• **Work instruction**: Start with the first line of the records below. Output each line exactly, ending with the one that contains "intros Hal. induction".

• **Data supplied**:
- - -

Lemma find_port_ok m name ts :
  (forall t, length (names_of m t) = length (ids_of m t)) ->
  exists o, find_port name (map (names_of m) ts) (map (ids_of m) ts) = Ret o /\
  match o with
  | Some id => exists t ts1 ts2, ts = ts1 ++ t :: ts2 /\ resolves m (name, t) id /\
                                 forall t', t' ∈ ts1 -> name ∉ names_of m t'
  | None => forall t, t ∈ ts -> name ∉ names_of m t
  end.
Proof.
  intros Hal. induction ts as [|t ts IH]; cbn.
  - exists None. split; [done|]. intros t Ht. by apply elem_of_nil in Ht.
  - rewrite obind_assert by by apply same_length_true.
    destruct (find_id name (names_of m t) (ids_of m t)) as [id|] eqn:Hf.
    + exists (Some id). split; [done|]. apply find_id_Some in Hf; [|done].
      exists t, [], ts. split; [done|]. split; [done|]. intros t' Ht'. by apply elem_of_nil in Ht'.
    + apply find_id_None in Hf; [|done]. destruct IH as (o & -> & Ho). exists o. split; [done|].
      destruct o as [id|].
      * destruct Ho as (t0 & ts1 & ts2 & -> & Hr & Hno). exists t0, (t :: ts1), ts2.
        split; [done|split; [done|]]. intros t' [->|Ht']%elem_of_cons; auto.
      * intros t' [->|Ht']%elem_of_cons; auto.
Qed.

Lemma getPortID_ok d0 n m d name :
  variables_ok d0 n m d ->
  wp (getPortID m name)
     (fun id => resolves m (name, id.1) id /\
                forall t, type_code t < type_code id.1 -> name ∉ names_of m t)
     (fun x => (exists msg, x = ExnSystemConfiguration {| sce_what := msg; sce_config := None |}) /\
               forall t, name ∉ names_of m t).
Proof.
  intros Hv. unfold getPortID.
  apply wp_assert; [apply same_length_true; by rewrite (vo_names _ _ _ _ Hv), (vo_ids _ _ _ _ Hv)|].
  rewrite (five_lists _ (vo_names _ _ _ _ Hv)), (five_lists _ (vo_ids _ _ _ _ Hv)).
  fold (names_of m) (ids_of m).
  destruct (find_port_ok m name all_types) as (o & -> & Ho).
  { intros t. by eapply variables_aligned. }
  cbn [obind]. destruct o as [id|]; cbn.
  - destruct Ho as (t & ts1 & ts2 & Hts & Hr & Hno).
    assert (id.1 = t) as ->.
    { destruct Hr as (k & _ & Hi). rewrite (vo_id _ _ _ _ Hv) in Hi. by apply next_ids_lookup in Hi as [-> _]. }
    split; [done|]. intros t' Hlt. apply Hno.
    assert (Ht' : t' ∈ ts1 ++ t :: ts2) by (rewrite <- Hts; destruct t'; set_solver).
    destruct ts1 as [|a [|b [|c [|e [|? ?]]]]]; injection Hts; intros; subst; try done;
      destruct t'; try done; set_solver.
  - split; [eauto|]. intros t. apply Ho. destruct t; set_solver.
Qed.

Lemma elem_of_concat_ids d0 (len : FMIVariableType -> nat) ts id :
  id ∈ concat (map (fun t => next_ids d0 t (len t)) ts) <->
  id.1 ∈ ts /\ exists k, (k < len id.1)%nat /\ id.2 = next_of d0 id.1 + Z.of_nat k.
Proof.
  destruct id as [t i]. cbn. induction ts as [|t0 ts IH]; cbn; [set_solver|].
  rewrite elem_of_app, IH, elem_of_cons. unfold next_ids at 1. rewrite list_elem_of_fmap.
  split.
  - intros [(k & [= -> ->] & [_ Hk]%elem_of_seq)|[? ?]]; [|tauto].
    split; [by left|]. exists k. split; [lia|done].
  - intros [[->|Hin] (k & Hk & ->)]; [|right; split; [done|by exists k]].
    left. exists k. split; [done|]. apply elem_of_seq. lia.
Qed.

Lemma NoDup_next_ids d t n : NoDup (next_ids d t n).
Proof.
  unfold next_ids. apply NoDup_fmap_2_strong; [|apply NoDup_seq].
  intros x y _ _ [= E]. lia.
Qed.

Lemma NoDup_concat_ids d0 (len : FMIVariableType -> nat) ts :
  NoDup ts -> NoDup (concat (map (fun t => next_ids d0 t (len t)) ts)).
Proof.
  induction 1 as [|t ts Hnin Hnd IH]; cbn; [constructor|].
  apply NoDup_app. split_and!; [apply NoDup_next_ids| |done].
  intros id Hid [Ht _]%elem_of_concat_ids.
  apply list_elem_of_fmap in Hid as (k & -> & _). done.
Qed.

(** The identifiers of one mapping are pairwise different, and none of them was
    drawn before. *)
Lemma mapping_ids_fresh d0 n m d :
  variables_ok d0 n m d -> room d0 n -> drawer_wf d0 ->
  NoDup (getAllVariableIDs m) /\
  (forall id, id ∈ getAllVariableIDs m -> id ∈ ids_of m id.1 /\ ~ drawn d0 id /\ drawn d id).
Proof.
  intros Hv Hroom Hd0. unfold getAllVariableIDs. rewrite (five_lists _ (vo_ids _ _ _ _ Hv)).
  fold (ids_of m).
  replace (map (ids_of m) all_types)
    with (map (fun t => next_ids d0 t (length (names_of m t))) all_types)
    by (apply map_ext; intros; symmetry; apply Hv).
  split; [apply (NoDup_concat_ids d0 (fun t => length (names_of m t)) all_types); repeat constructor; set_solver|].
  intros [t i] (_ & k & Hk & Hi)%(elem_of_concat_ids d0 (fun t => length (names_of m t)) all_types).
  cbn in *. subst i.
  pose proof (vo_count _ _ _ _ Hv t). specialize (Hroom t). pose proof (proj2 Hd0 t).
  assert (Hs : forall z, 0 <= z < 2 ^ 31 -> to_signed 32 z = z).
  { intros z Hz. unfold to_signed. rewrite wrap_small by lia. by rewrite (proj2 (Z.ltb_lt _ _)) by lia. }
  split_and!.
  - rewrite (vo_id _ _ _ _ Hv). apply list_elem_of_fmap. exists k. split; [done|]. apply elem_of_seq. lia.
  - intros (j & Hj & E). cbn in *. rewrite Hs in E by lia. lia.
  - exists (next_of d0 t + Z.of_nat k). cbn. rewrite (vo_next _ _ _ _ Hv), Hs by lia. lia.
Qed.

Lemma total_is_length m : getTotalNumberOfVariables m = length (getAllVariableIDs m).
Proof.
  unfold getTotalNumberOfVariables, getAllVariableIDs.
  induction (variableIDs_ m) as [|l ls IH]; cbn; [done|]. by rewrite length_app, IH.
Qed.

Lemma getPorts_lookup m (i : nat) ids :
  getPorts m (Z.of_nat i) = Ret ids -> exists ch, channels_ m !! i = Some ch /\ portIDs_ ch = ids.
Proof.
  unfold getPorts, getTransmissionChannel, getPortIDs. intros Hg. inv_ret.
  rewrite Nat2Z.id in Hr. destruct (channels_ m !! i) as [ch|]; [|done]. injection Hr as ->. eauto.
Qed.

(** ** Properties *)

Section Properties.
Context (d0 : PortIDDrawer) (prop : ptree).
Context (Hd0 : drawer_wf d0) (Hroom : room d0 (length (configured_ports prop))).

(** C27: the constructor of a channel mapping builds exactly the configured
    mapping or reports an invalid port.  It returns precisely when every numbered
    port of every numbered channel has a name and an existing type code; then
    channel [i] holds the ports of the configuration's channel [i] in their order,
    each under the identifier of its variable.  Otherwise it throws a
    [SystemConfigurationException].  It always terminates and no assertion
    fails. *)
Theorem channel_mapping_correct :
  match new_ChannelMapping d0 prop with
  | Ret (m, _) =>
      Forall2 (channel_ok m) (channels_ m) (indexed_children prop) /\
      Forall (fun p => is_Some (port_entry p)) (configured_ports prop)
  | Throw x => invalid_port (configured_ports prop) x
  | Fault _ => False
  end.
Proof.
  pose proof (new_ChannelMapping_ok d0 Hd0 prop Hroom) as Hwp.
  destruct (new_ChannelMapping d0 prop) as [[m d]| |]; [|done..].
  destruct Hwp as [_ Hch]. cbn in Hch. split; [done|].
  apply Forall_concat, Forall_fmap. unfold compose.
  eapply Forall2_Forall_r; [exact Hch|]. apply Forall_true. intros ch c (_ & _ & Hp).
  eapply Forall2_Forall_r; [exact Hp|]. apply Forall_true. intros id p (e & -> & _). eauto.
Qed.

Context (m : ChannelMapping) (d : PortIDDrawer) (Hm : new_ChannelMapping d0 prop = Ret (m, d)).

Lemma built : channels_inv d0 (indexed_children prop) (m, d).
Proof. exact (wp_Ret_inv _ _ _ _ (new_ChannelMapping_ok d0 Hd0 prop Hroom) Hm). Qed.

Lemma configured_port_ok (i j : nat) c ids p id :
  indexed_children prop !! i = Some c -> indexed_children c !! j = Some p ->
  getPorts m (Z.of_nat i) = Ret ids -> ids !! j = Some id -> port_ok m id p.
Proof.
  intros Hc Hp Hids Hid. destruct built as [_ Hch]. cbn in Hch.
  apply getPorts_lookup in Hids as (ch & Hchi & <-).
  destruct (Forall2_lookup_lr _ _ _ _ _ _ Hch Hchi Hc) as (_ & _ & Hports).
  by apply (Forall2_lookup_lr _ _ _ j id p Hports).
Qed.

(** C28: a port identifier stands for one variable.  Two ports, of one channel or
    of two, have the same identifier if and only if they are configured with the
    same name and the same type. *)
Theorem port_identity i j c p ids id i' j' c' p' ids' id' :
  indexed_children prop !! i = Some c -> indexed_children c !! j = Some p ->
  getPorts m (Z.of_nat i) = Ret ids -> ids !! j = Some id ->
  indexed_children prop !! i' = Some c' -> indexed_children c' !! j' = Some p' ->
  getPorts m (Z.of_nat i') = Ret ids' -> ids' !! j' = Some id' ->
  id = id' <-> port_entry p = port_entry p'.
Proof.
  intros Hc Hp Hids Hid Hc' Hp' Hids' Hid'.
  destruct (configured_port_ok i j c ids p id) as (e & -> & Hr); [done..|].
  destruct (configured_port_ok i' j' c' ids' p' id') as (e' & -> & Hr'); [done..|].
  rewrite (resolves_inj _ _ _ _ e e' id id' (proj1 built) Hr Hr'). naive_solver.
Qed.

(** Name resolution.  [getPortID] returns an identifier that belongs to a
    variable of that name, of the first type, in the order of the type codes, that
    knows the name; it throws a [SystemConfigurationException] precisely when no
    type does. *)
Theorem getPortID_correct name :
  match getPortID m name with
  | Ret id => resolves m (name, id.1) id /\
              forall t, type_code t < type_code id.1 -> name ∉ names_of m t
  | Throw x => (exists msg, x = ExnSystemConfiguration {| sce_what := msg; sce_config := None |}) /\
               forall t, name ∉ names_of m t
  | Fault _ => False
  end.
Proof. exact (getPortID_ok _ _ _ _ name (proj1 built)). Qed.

- - -

• **The completed task**:
Lemma find_port_ok m name ts :
  (forall t, length (names_of m t) = length (ids_of m t)) ->
  exists o, find_port name (map (names_of m) ts) (map (ids_of m) ts) = Ret o /\
  match o with
  | Some id => exists t ts1 ts2, ts = ts1 ++ t :: ts2 /\ resolves m (name, t) id /\
                                 forall t', t' ∈ ts1 -> name ∉ names_of m t'
  | None => forall t, t ∈ ts -> name ∉ names_of m t
  end.
Proof.
  intros Hal. induction ts as [|t ts IH]; cbn.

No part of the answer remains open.